**INSTRUCTIONS TO FOLLOW:**
Set down word for word the lines that begin the entries and run through the line containing "rewrite ?Es in". Give nothing further.

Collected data
-.-.-

Lemma work_slots w w' :
  sched_inv w → work w w' → stopped_ (w_sched w') = false → Z.of_nat (slots_taken w' + slot_reserved (w_sweeper w')) ≤ max_inflight_ config_.
Proof.
  intros HI Hw. pose proof (inv_slots _ HI) as Hb. pose proof (inv_inflight _ HI) as Hi.
  assert (stopped_ (w_sched w) = false → inflight_ (w_sched w) = Z.of_nat (slots_taken w)) as Hi'.
  { intros Es. rewrite Hi. specialize (Hb Es). unfold u32, max_inflight_ in *. apply Z.mod_small. lia. }
  destruct Hw; section_ends HI; sections; busy_cbn; rewrite ?notify_busy, ?notify_reserved; intros Es'; cbn [stopped_ set_inflight set_queue] in Es'; try (specialize (Hb ltac:(congruence)); lia).
  all: try (match goal with E : section_end _ _ _ _ |- _ => destruct E as [| | | |w rest s' Hg []] end;
    cbn [sweeper_busy slot_reserved]; assert (stopped_ s = false) as Es by congruence; specialize (Hb Es); specialize (Hi' Es);
    rewrite ?Es in *; try destruct Hg; try done; lia).
  - rewrite (sum_list_delete _ _ _ _ H0) by done. apply Hb, Es'.
Qed.

Lemma work_until w w' t b : sched_inv w → work w w' → w_sweeper w' = Waiting (Until t) b → queue_ (w_sched w') ≠ [].
Proof.
  intros HI Hw. pose proof (inv_until _ HI) as Hu. destruct Hw; section_ends HI; sections; world_cbn; intros Epc; try done;
    try (rewrite ?Eq; by eapply Hu).
  all: try (destruct pc as [|why wk| | | |]; cbn [notify] in Epc; try done; injection Epc as -> _; by eapply Hu).
  all: try (match goal with E : section_end _ _ _ _ |- _ => destruct E as [| | |t' front|w rest s' _ []] end; try done; by destruct (queue_ s)).
  intros E. cbn [queue_ set_queue] in E. pose proof (deadline_insert_perm e (queue_ s)) as HP. rewrite E in HP. by apply Permutation_nil_cons in HP.
Qed.

Lemma work_pending w w' : sched_inv w → work w w' → pending_entries w' ⊆ pending_entries w.
Proof.
  intros HI Hw x. destruct Hw; section_ends HI; sections; unfold pending_entries; world_cbn; rewrite ?flat_map_app; cbn [flat_map submit_entries task_entries];
    rewrite ?Eq, !elem_of_app, ?elem_of_nil, ?list_elem_of_singleton; cbn [sweeper_entries]; rewrite ?elem_of_nil; try tauto.
  all: try (destruct pc; cbn [notify sweeper_entries]; rewrite ?elem_of_nil; tauto).
  all: try (match goal with E : section_end _ _ _ _ |- _ => destruct E as [| | | |w rest s' _ []] end; cbn [sweeper_entries];
    rewrite ?elem_of_nil; try tauto; subst rest; rewrite cl_queue0, elem_of_app; tauto).
  - cbn [queue_ set_queue]. rewrite deadline_insert_perm, elem_of_cons. tauto.
  - rewrite (flat_map_delete _ _ _ _ H0) by done. tauto.
Qed.

Definition env_new_entries (w w' : World) : Prop :=
  (∃ e, entry_ok e ∧ pending_entries w' ≡ₚ e :: pending_entries w) ∨ pending_entries w' ⊆ pending_entries w.

Lemma env_pending w w' : env w w' → env_new_entries w w'.
Proof.
  intros Hw. destruct Hw; sections; [left|right; intros x..]; unfold pending_entries; world_cbn; rewrite ?flat_map_app; cbn [flat_map submit_entries task_entries];
    rewrite ?elem_of_app, ?elem_of_nil; try tauto.
  exists e. split.
  - unfold make_entry in *. res_inv. subst. done.
  - rewrite app_nil_r, <- app_assoc. by rewrite Permutation_middle.
Qed.

Lemma step_entries w w' : sched_inv w → step w w' → Forall entry_ok (pending_entries w').
Proof.
  intros HI Hw. pose proof (inv_entries _ HI) as He. rewrite Forall_forall in He. destruct Hw as [_ Hw|_ Hw].
  - apply Forall_forall. intros x Hx. apply He. by apply (work_pending _ _ HI Hw).
  - destruct (env_pending _ _ Hw) as [(e & Hok & ->)|Hsub]; [constructor; [done|by apply Forall_forall]|].
    apply Forall_forall. intros x Hx. by apply He, Hsub.
Qed.

(** The cache never holds more than its capacity. *)
Lemma deliver_each_cache t0 w rows s s' answers :
  deliver_each config_ search_config_ t0 w rows s = Ok (s', answers) →
  Z.of_nat (length (cache_ s)) ≤ Z.max 0 (result_cache_entries config_) →
  Z.of_nat (length (cache_ s')) ≤ Z.max 0 (result_cache_entries config_).
Proof.
  revert rows s answers. induction w as [|e w IH]; intros rows s answers; cbn [deliver_each]; [by intros [= <- <-]|].
  destruct rows as [|r rows]; [done|]. intros E Hs. apply bind_Ok_inv in E as ([s1 a1] & E1 & [= <- <-]).
  apply (IH _ _ _ E1). unfold cache_insert, count_delay.
  assert (cache_ (if Z.of_nat (length (delay_ns (stats_ s))) <? kMaxDelaySamples then
    set_stats (mkStats (windows (stats_ s)) (queries (stats_ s)) (cache_hits (stats_ s)) (sweep_ns (stats_ s)) (peak_inflight (stats_ s))
      (delay_ns (stats_ s) ++ [u64 (t0 - e_submitted e)])) s else s) = cache_ s) as Ec by by destruct (_ <? _).
  destruct (Z.ltb_spec 0 (result_cache_entries config_)); rewrite ?Ec; [|lia].
  cbn [cache_ set_cache length]. destruct (Z.leb_spec (result_cache_entries config_) (Z.of_nat (length (cache_ s)))); [|lia].
  rewrite length_take. lia.
Qed.

Lemma step_cache w w' :
  sched_inv w → step w w' → Z.of_nat (length (cache_ (w_sched w'))) ≤ Z.max 0 (result_cache_entries config_).
Proof.
  intros HI Hw. pose proof (inv_cache _ HI) as Hc. destruct Hw as [_ Hw|_ Hw].
  - destruct Hw; section_ends HI; world_cbn; try done.
    1-2: apply submit_lookup_state in H0 as (_ & _ & _ & -> & _); done.
    all: try (match goal with E : section_end _ _ _ _ |- _ => destruct E as [| | | |w rest s' _ []] end; try done; by rewrite cl_cache0).
    + sections. done.
    + unfold deliver in H3. by apply deliver_each_cache in H3.
  - destruct Hw; sections; done.
Qed.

-.-.-

**ANSWER TO THIS TASK:**
Lemma work_slots w w' :
  sched_inv w → work w w' → stopped_ (w_sched w') = false → Z.of_nat (slots_taken w' + slot_reserved (w_sweeper w')) ≤ max_inflight_ config_.
Proof.
  intros HI Hw. pose proof (inv_slots _ HI) as Hb. pose proof (inv_inflight _ HI) as Hi.
  assert (stopped_ (w_sched w) = false → inflight_ (w_sched w) = Z.of_nat (slots_taken w)) as Hi'.
  { intros Es. rewrite Hi. specialize (Hb Es). unfold u32, max_inflight_ in *. apply Z.mod_small. lia. }
  destruct Hw; section_ends HI; sections; busy_cbn; rewrite ?notify_busy, ?notify_reserved; intros Es'; cbn [stopped_ set_inflight set_queue] in Es'; try (specialize (Hb ltac:(congruence)); lia).
  all: try (match goal with E : section_end _ _ _ _ |- _ => destruct E as [| | | |w rest s' Hg []] end;
    cbn [sweeper_busy slot_reserved]; assert (stopped_ s = false) as Es by congruence; specialize (Hb Es); specialize (Hi' Es);
    rewrite ?Es in *; try destruct Hg; try done; lia).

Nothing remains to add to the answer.